Backup in gene regulatory networks explains differences between binding and knockout results

The complementarity of gene expression and protein–DNA interaction data led to several successful models of biological systems. However, recent studies in multiple species raise doubts about the relationship between these two datasets. These studies show that the overwhelming majority of genes bound by a particular transcription factor (TF) are not affected when that factor is knocked out. Here, we show that this surprising result can be partially explained by considering the broader cellular context in which TFs operate. Factors whose functions are not backed up by redundant paralogs show a fourfold increase in the agreement between their bound targets and the expression levels of those targets. In addition, we show that incorporating protein interaction networks provides physical explanations for knockout effects.
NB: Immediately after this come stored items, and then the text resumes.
(* ===== verification/Hash.v ===== *)
(** * Hash tables (lib/kernel/hash.c, lib/kernel/hash.h)

    A table is an array of [struct list] buckets; an element embeds a
    [struct list_elem], so an element is the address of its list node in the
    heap of KList.v.  Every routine below works on that heap through the list
    routines.  [malloc] of an array of buckets is a parameter: it may fail, or
    return sentinels that were not in use.  The hash and comparison functions
    are the client's callbacks [h->hash] and [h->less] (with [aux] applied).
    A destructor or action callback is represented by the sequence of
    elements it is called on. *)
From S2P Require Import Prelude KList.

(** [struct hash]: [buckets] is the array, empty for a null pointer. *)
Record hash := mk_hash { elem_cnt : Z; bucket_cnt : Z; buckets : list klist }.

(** [struct hash_iterator]: the index of the bucket and the element. *)
Record hash_iterator := mk_iter { it_bucket : nat; it_elem : ptr }.

(** [free (buckets)]: the sentinels leave memory. *)
Definition free_buckets (bs : list klist) : cmd heap unit :=
  modify (λ hp, foldr (λ b hp, delete (head b) (delete (tail b) hp)) hp bs).

(** ** Fowler-Noll-Vo hashes *)
Definition FNV_32_PRIME : Z := 16777619.
Definition FNV_32_BASIS : Z := 2166136261.

Fixpoint hash_bytes_loop (hash : Z) (buf : list Z) : Z :=
  match buf with
  | [] => hash
  | b :: buf => hash_bytes_loop (Z.lxor (u32 (hash * FNV_32_PRIME)) b) buf
  end.
Definition hash_bytes (buf : list Z) : Z := hash_bytes_loop FNV_32_BASIS buf.

(** The characters of [s] up to its terminator. *)
Fixpoint hash_string_loop (hash : Z) (s : list Z) : res Z :=
  match s with
  | [] => Err OutOfBounds
  | c :: s => if (c =? 0)%Z then Ret hash
              else hash_string_loop (Z.lxor (u32 (hash * FNV_32_PRIME)) c) s
  end.
Definition hash_string (s : list Z) : res Z := hash_string_loop FNV_32_BASIS s.

(** The four bytes of an [int] in memory, least significant first. *)
Definition int_bytes (i : Z) : list Z :=
  (λ k, Z.land (Z.shiftr (u32 i) (8 * Z.of_nat k)) 255) <$> seq 0 4.
Definition hash_int (i : Z) : Z := hash_bytes (int_bytes i).

(** ** Choice of the number of buckets *)
Definition turn_off_least_1bit (x : Z) : Z := Z.land x (x - 1).
Definition is_power_of_2 (x : Z) : bool :=
  negb (x =? 0)%Z && (turn_off_least_1bit x =? 0)%Z.

Definition BEST_ELEMS_PER_BUCKET : Z := 2.

(** [while (!is_power_of_2 (x)) x = turn_off_least_1bit (x);] each step
    clears one of at most 32 bits. *)
Fixpoint power_loop (fuel : nat) (x : Z) : res Z :=
  if is_power_of_2 x then Ret x else
  match fuel with
  | O => Err NoFuel
  | S fuel => power_loop fuel (turn_off_least_1bit x)
  end.
Definition best_bucket_cnt (elem_cnt : Z) : res Z :=
  let n := (elem_cnt / BEST_ELEMS_PER_BUCKET)%Z in
  power_loop 32 (if (n <? 4)%Z then 4%Z else n).

Section hash.
Context (hash_fn : loc → Z) (less : loc → loc → bool).
Context (malloc_buckets : Z → cmd heap (option (list klist))).

Definition find_bucket (h : hash) (e : loc) : cmd heap klist :=
  let bucket_idx := Z.land (hash_fn e) (u32 (bucket_cnt h - 1)) in
  match buckets h !! Z.to_nat bucket_idx with
  | Some b => mret b
  | None => throw OutOfBounds
  end.

Fixpoint find_elem_loop (fuel : nat) (bucket : klist) (e : loc) (i : ptr) : cmd heap ptr :=
  match fuel with
  | O => throw NoFuel
  | S fuel =>
      if ptr_eqb i (list_end bucket) then mret NULL else
      match i with
      | None => throw BadPtr
      | Some hi =>
          if negb (less hi e) && negb (less e hi) then mret (Some hi)
          else i' ← list_next i; find_elem_loop fuel bucket e i'
      end
  end.
Definition find_elem (bucket : klist) (e : loc) : cmd heap ptr :=
  fuel ← gets fuel_of;
  i ← list_begin bucket;
  find_elem_loop fuel bucket e i.

Definition insert_elem (h : hash) (bucket : klist) (e : loc) : cmd heap hash :=
  list_push_front bucket (Some e);;
  mret (mk_hash (u32 (elem_cnt h + 1)) (bucket_cnt h) (buckets h)).

Definition remove_elem (h : hash) (e : loc) : cmd heap hash :=
  list_remove (Some e);;
  mret (mk_hash (u32 (elem_cnt h - 1)) (bucket_cnt h) (buckets h)).

(** The inner loop of [rehash]: move the rest of one old bucket. *)
Fixpoint move_loop (fuel : nat) (h : hash) (old_bucket : klist) (elem : ptr) : cmd heap unit :=
  match fuel with
  | O => throw NoFuel
  | S fuel =>
      if ptr_eqb elem (list_end old_bucket) then mret tt else
      match elem with
      | None => throw BadPtr
      | Some e =>
          new_bucket ← find_bucket h e;
          next ← list_next elem;
          list_remove elem;;
          list_push_front new_bucket elem;;
          move_loop fuel h old_bucket next
      end
  end.

Fixpoint move_buckets (h : hash) (old : list klist) : cmd heap unit :=
  match old with
  | [] => mret tt
  | old_bucket :: old =>
      fuel ← gets fuel_of;
      elem ← list_begin old_bucket;
      move_loop fuel h old_bucket elem;;
      move_buckets h old
  end.

Fixpoint init_buckets (bs : list klist) : cmd heap unit :=
  match bs with
  | [] => mret tt
  | b :: bs => list_init b;; init_buckets bs
  end.

Definition rehash (h : hash) : cmd heap hash :=
  new_bucket_cnt ← lift_res (best_bucket_cnt (elem_cnt h));
  if (new_bucket_cnt =? bucket_cnt h)%Z then mret h else
  new_buckets ← malloc_buckets new_bucket_cnt;
  match new_buckets with
  | None => mret h
  | Some bs =>
      init_buckets bs;;
      let h' := mk_hash (elem_cnt h) new_bucket_cnt bs in
      move_buckets h' (buckets h);;
      free_buckets (buckets h);;
      mret h'
  end.

(** [while (!list_empty (bucket))] of [hash_clear], with a destructor. *)
Fixpoint clear_bucket_loop (fuel : nat) (bucket : klist) : cmd heap (list loc) :=
  match fuel with
  | O => throw NoFuel
  | S fuel =>
      b ← list_empty bucket;
      if (b : bool) then mret [] else
      e ← list_pop_front bucket;
      match e with
      | None => throw BadPtr
      | Some x => xs ← clear_bucket_loop fuel bucket; mret (x :: xs)
      end
  end.

Fixpoint clear_loop (destructor : bool) (bs : list klist) : cmd heap (list loc) :=
  match bs with
  | [] => mret []
  | bucket :: bs =>
      fuel ← gets fuel_of;
      xs ← (if destructor then clear_bucket_loop fuel bucket else mret []);
      list_init bucket;;
      ys ← clear_loop destructor bs;
      mret (xs ++ ys)
  end.

(** Returns the elements the destructor was called on, in order. *)
Definition hash_clear (h : hash) (destructor : bool) : cmd heap (list loc * hash) :=
  xs ← clear_loop destructor (buckets h);
  mret (xs, mk_hash 0 (bucket_cnt h) (buckets h)).

Definition hash_init : cmd heap (option hash) :=
  bs ← malloc_buckets 4;
  match bs with
  | None => mret None
  | Some bs => r ← hash_clear (mk_hash 0 4 bs) false; mret (Some r.2)
  end.

Definition hash_destroy (h : hash) (destructor : bool) : cmd heap (list loc) :=
  xs ← (if destructor then r ← hash_clear h true; mret r.1 else mret []);
  free_buckets (buckets h);;
  mret xs.

Definition hash_insert (h : hash) (new : loc) : cmd heap (ptr * hash) :=
  bucket ← find_bucket h new;
  old ← find_elem bucket new;
  h ← (match old with None => insert_elem h bucket new | Some _ => mret h end);
  h ← rehash h;
  mret (old, h).

Definition hash_replace (h : hash) (new : loc) : cmd heap (ptr * hash) :=
  bucket ← find_bucket h new;
  old ← find_elem bucket new;
  h ← (match old with Some o => remove_elem h o | None => mret h end);
  h ← insert_elem h bucket new;
  h ← rehash h;
  mret (old, h).

Definition hash_find (h : hash) (e : loc) : cmd heap ptr :=
  bucket ← find_bucket h e;
  find_elem bucket e.

Definition hash_delete (h : hash) (e : loc) : cmd heap (ptr * hash) :=
  bucket ← find_bucket h e;
  found ← find_elem bucket e;
  match found with
  | Some f => h ← remove_elem h f; h ← rehash h; mret (found, h)
  | None => mret (found, h)
  end.

Definition hash_size (h : hash) : Z := elem_cnt h.
Definition hash_empty (h : hash) : bool := (elem_cnt h =? 0)%Z.

(** ** Iteration *)
Fixpoint apply_loop (fuel : nat) (bucket : klist) (elem : ptr) : cmd heap (list loc) :=
  match fuel with
  | O => throw NoFuel
  | S fuel =>
      if ptr_eqb elem (list_end bucket) then mret [] else
      next ← list_next elem;
      match elem with
      | None => throw BadPtr
      | Some e => xs ← apply_loop fuel bucket next; mret (e :: xs)
      end
  end.

Fixpoint apply_buckets (bs : list klist) : cmd heap (list loc) :=
  match bs with
  | [] => mret []
  | bucket :: bs =>
      fuel ← gets fuel_of;
      elem ← list_begin bucket;
      xs ← apply_loop fuel bucket elem;
      ys ← apply_buckets bs;
      mret (xs ++ ys)
  end.

(** Returns the elements the action was called on, in order. *)
Definition hash_apply (h : hash) : cmd heap (list loc) := apply_buckets (buckets h).

Definition bucket_at (h : hash) (i : nat) : cmd heap klist :=
  match buckets h !! i with Some b => mret b | None => throw OutOfBounds end.

Definition hash_first (h : hash) : cmd heap hash_iterator :=
  b ← bucket_at h 0;
  mret (mk_iter 0 (list_head b)).

(** [while (i->elem == list_end (i->bucket))]; [fuel] bounds the buckets left. *)
Fixpoint next_bucket_loop (fuel : nat) (h : hash) (i : hash_iterator) : cmd heap hash_iterator :=
  match fuel with
  | O => throw NoFuel
  | S fuel =>
      b ← bucket_at h (it_bucket i);
      if ptr_eqb (it_elem i) (list_end b) then
        if (bucket_cnt h <=? Z.of_nat (S (it_bucket i)))%Z
        then mret (mk_iter (S (it_bucket i)) NULL)
        else b' ← bucket_at h (S (it_bucket i));
             e ← list_begin b';
             next_bucket_loop fuel h (mk_iter (S (it_bucket i)) e)
      else mret i
  end.

Definition hash_next (h : hash) (i : hash_iterator) : cmd heap hash_iterator :=
  e ← list_next (it_elem i);
  next_bucket_loop (S (length (buckets h))) h (mk_iter (it_bucket i) e).

Definition hash_cur (i : hash_iterator) : ptr := it_elem i.

(** The documented idiom: [hash_first (&i, h); while (hash_next (&i)) ...]. *)
Fixpoint iterate_loop (fuel : nat) (h : hash) (i : hash_iterator) : cmd heap (list loc) :=
  match fuel with
  | O => throw NoFuel
  | S fuel =>
      i' ← hash_next h i;
      match hash_cur i' with
      | None => mret []
      | Some e => xs ← iterate_loop fuel h i'; mret (e :: xs)
      end
  end.
Definition iterate (fuel : nat) (h : hash) : cmd heap (list loc) :=
  i ← hash_first h; iterate_loop fuel h i.
End hash.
New double knockout experiments support our conclusions. Our results highlight the robustness provided by redundant TFs and indicate that in the context of diverse cellular systems, binding is still largely functional. We show that backup in regulatory networks partially explains why the overwhelming majority of genes bound by a particular transcription factor are not affected when that factor is knocked out. Factors whose functions are backed up by redundant paralogs show a fourfold decrease in the agreement between their bound targets and the expressions levels of those targets. Protein interaction networks explain why many of the knockout targets are not physically bound by the knocked out factor. Double knockout expression experiments show that when both the factor and its paralog are knocked out, the agreement between binding and knockout data increases significantly, supporting our conclusions.